School Lunch Aide Claims NYC Department of Education Failed to Timely Pay Workers During COVID-19 Crisis
by Erin Shaak
Young v. The New York City Department of Education
Filed: October 14, 2020 ◆§ 1:20-cv-08564
A lawsuit alleges NYC Department of Education employees were not timely paid on their scheduled paydays for every hour worked during the COVID-19 pandemic.
New York
A high school lunch aide alleges he and other New York City Department of Education (DOE) employees were not timely paid on their scheduled paydays for every hour worked during the COVID-19 pandemic.
The lawsuit, filed New York’s Southern District Court, claims the city’s Department of Education violated the Fair Labor Standards Act (FLSA) by failing to implement adequate measures during the pandemic to ensure employees were paid on or near their regularly scheduled paydays for all the work performed in the week prior to each payday.
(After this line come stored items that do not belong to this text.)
(** * VAR: next-scale autoregressive image generation

    A shallow embedding of the Python sources [src/var/utils.py],
    [src/var/vqvae.py] and [src/var/var_model.py].

    Conventions.
    - Python integers are [Z] (hyper-parameters, which may be zero or
      negative) or [nat] (indices and token ids, which cannot).
    - Tensor entries are real numbers ([R]): torch floats are idealised as
      exact reals, so rounding, overflow and NaN are outside the model.
      Where the code itself writes minus infinity into a tensor the entry
      type is the extended real [xreal]. The values that the quantizer
      computes depend on rounding; for them module [VQFloat] has the
      quantizer over IEEE 754 binary32 entries ([SpecFloat.spec_float]).
    - Sequences of vectors and logits are nested lists; the 4-dimensional
      tensors of the tokenizer are a shape with the entries in row-major
      order. [tabulate n f] builds the list [f 0; ...; f (n-1)], which is how
      index formulas of torch operations (matmul, permute, view) are written
      down.
    - Entries that take part in back-propagation are dual numbers, so that
      [detach] has a meaning.
    - A tensor that the code updates in place lives in an explicit store.
    - A Python exception is the result [None]; behaviour of torch itself
      (constructors, [topk], [argmin], [multinomial], [MultiheadAttention])
      follows its documentation. *)

From Stdlib Require Import ZArith List Lia Bool Arith.
From Stdlib Require Import Reals Lra.
From Stdlib Require Import Permutation Sorting.Sorted Sorting.Mergesort Orders.
From Stdlib Require SpecFloat.
Import ListNotations.

(* ================================================================= *)
(** ** Shared list helpers *)

Definition tabulate {A : Type} (n : nat) (f : nat -> A) : list A :=
  map f (seq 0 n).

Lemma tabulate_length {A} n (f : nat -> A) : length (tabulate n f) = n.
Proof. unfold tabulate. now rewrite length_map, length_seq. Qed.

Lemma tabulate_nth {A} n (f : nat -> A) i d :
  (i < n)%nat -> nth i (tabulate n f) d = f i.
Proof.
  intros Hi. unfold tabulate.
  rewrite (nth_indep _ d (f 0%nat)) by now rewrite length_map, length_seq.
  rewrite map_nth, seq_nth; auto.
Qed.

Lemma tabulate_ext {A} n (f g : nat -> A) :
  (forall i, (i < n)%nat -> f i = g i) -> tabulate n f = tabulate n g.
Proof.
  intros H. unfold tabulate. apply map_ext_in.
  intros i Hi. apply in_seq in Hi. apply H. lia.
Qed.

Lemma tabulate_split {A} n k (f : nat -> A) :
  tabulate (n + k) f = tabulate n f ++ map f (seq n k).
Proof. unfold tabulate. now rewrite seq_app, map_app. Qed.

Lemma firstn_seq_min k start len :
  firstn k (seq start len) = seq start (Nat.min k len).
Proof.
  revert start len; induction k as [|k IH]; intros start [|len]; simpl; auto.
  now rewrite IH.
Qed.

Lemma map_seq_offset {A} (f : nat -> A) start len :
  map f (seq start len) = map (fun c => f (start + c)%nat) (seq 0 len).
Proof.
  revert start; induction len as [|len IH]; intros start; simpl; auto.
  rewrite Nat.add_0_r. f_equal.
  rewrite (IH (S start)), <- seq_shift, map_map. apply map_ext. intros c.
  f_equal. lia.
Qed.

Lemma tabulate_firstn {A} n k (f : nat -> A) :
  (k <= n)%nat -> firstn k (tabulate n f) = tabulate k f.
Proof.
  intros Hk. replace n with (k + (n - k))%nat by lia.
  rewrite tabulate_split, firstn_app, tabulate_length.
  replace (k - k)%nat with 0%nat by lia.
  rewrite firstn_all2 by (rewrite tabulate_length; lia).
  simpl. now rewrite app_nil_r.
Qed.

(** [mapM f l] applies [f] to every element, and fails as soon as one
    application fails. *)
Fixpoint mapM {A B : Type} (f : A -> option B) (l : list A) : option (list B) :=
  match l with
  | [] => Some []
  | x :: l' =>
      match f x, mapM f l' with
      | Some y, Some ys => Some (y :: ys)
      | _, _ => None
      end
  end.

Lemma mapM_length {A B} (f : A -> option B) l ys :
  mapM f l = Some ys -> length ys = length l.
Proof.
  revert ys; induction l as [|x l IH]; simpl; intros ys H.
  - now inversion H.
  - destruct (f x); [|easy]. destruct (mapM f l); [|easy].
    inversion H; subst. simpl. f_equal. now apply IH.
Qed.

Lemma mapM_Forall2 {A B} (f : A -> option B) l ys :
  mapM f l = Some ys -> Forall2 (fun x y => f x = Some y) l ys.
Proof.
  revert ys; induction l as [|x l IH]; simpl; intros ys H.
  - inversion H. constructor.
  - destruct (f x) eqn:Hx; [|easy]. destruct (mapM f l); [|easy].
    inversion H; subst. constructor; auto.
Qed.

Lemma mapM_total {A B} (f : A -> option B) l :
  Forall (fun x => exists y, f x = Some y) l -> exists ys, mapM f l = Some ys.
Proof.
  induction 1 as [|x l [y Hy] _ [ys Hys]]; simpl.
  - now exists [].
  - rewrite Hy, Hys. now eexists.
Qed.

Lemma mapM_nth {A B} (f : A -> option B) l ys n da db :
  mapM f l = Some ys -> n < length l ->
  f (nth n l da) = Some (nth n ys db).
Proof.
  revert ys n; induction l as [|x l IH]; simpl; intros ys n H Hn; [lia|].
  destruct (f x) eqn:Hx; [|easy]. destruct (mapM f l); [|easy].
  inversion H; subst. destruct n; simpl; auto. apply IH; auto. lia.
Qed.

(* ================================================================= *)
(** ** ScaleSchedule ([utils.py]) *)

Module ScaleSchedule.
Local Open Scope Z_scope.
“As part of its regular business practice, Defendant intentionally, willfully, and repeatedly engaged in a pattern, practice, and/or policy of violating the FLSA with respect to Named Plaintiff and members of the Putative Collective,” the complaint scathes, alleging the plaintiff has still not received two paychecks for work performed in April 2020.
The 66-year-old plaintiff, who has been employed with the DOE since 2007, currently works 20 hours a week and is normally scheduled to receive a paycheck every two weeks, per the case.
According to the suit, the plaintiff did not receive his April 2 paycheck, which is normally sent by mail, and was advised by the DOE that he and other workers would be required to pick up their paychecks at different locations throughout the city despite “a strictly enforced government lockdown during the height of the pandemic.”
Although he was well aware of the heightened risks of traveling by subway during the COVID-19 crisis, the plaintiff, who says he lives on a limited income, felt he had no other alternative than to attempt to retrieve his wages, the suit claims.
After the plaintiff traveled to West 28th Street to the location specified by the DOE, a posted sign then directed him to pick up his paycheck from Tweed Courthouse the next day between the hours of 8:00 A.M. and 12:00 P.M., the lawsuit states.
After picking up his paycheck the next day, the plaintiff was told that he needed to update his mailing address in order to be paid in the future, the suit says. With the assistance of a friend, the plaintiff emailed his address to the DOE as requested, according to the case.
Despite following the defendant’s directions, the plaintiff did not receive two scheduled wage payments on April 16 and 30, and has yet to receive them, the suit relays.
The plaintiff says he contacted two union officials, who in turn contacted the DOE on “a number of occasions” about the man’s missing wage payments, which he has still not received.
According to the suit, the defendant has failed to take “any remedial measure to cure this problem,” suggesting it is the DOE’s “willful policy and practice” to violate the FLSA by failing to timely pay its workers.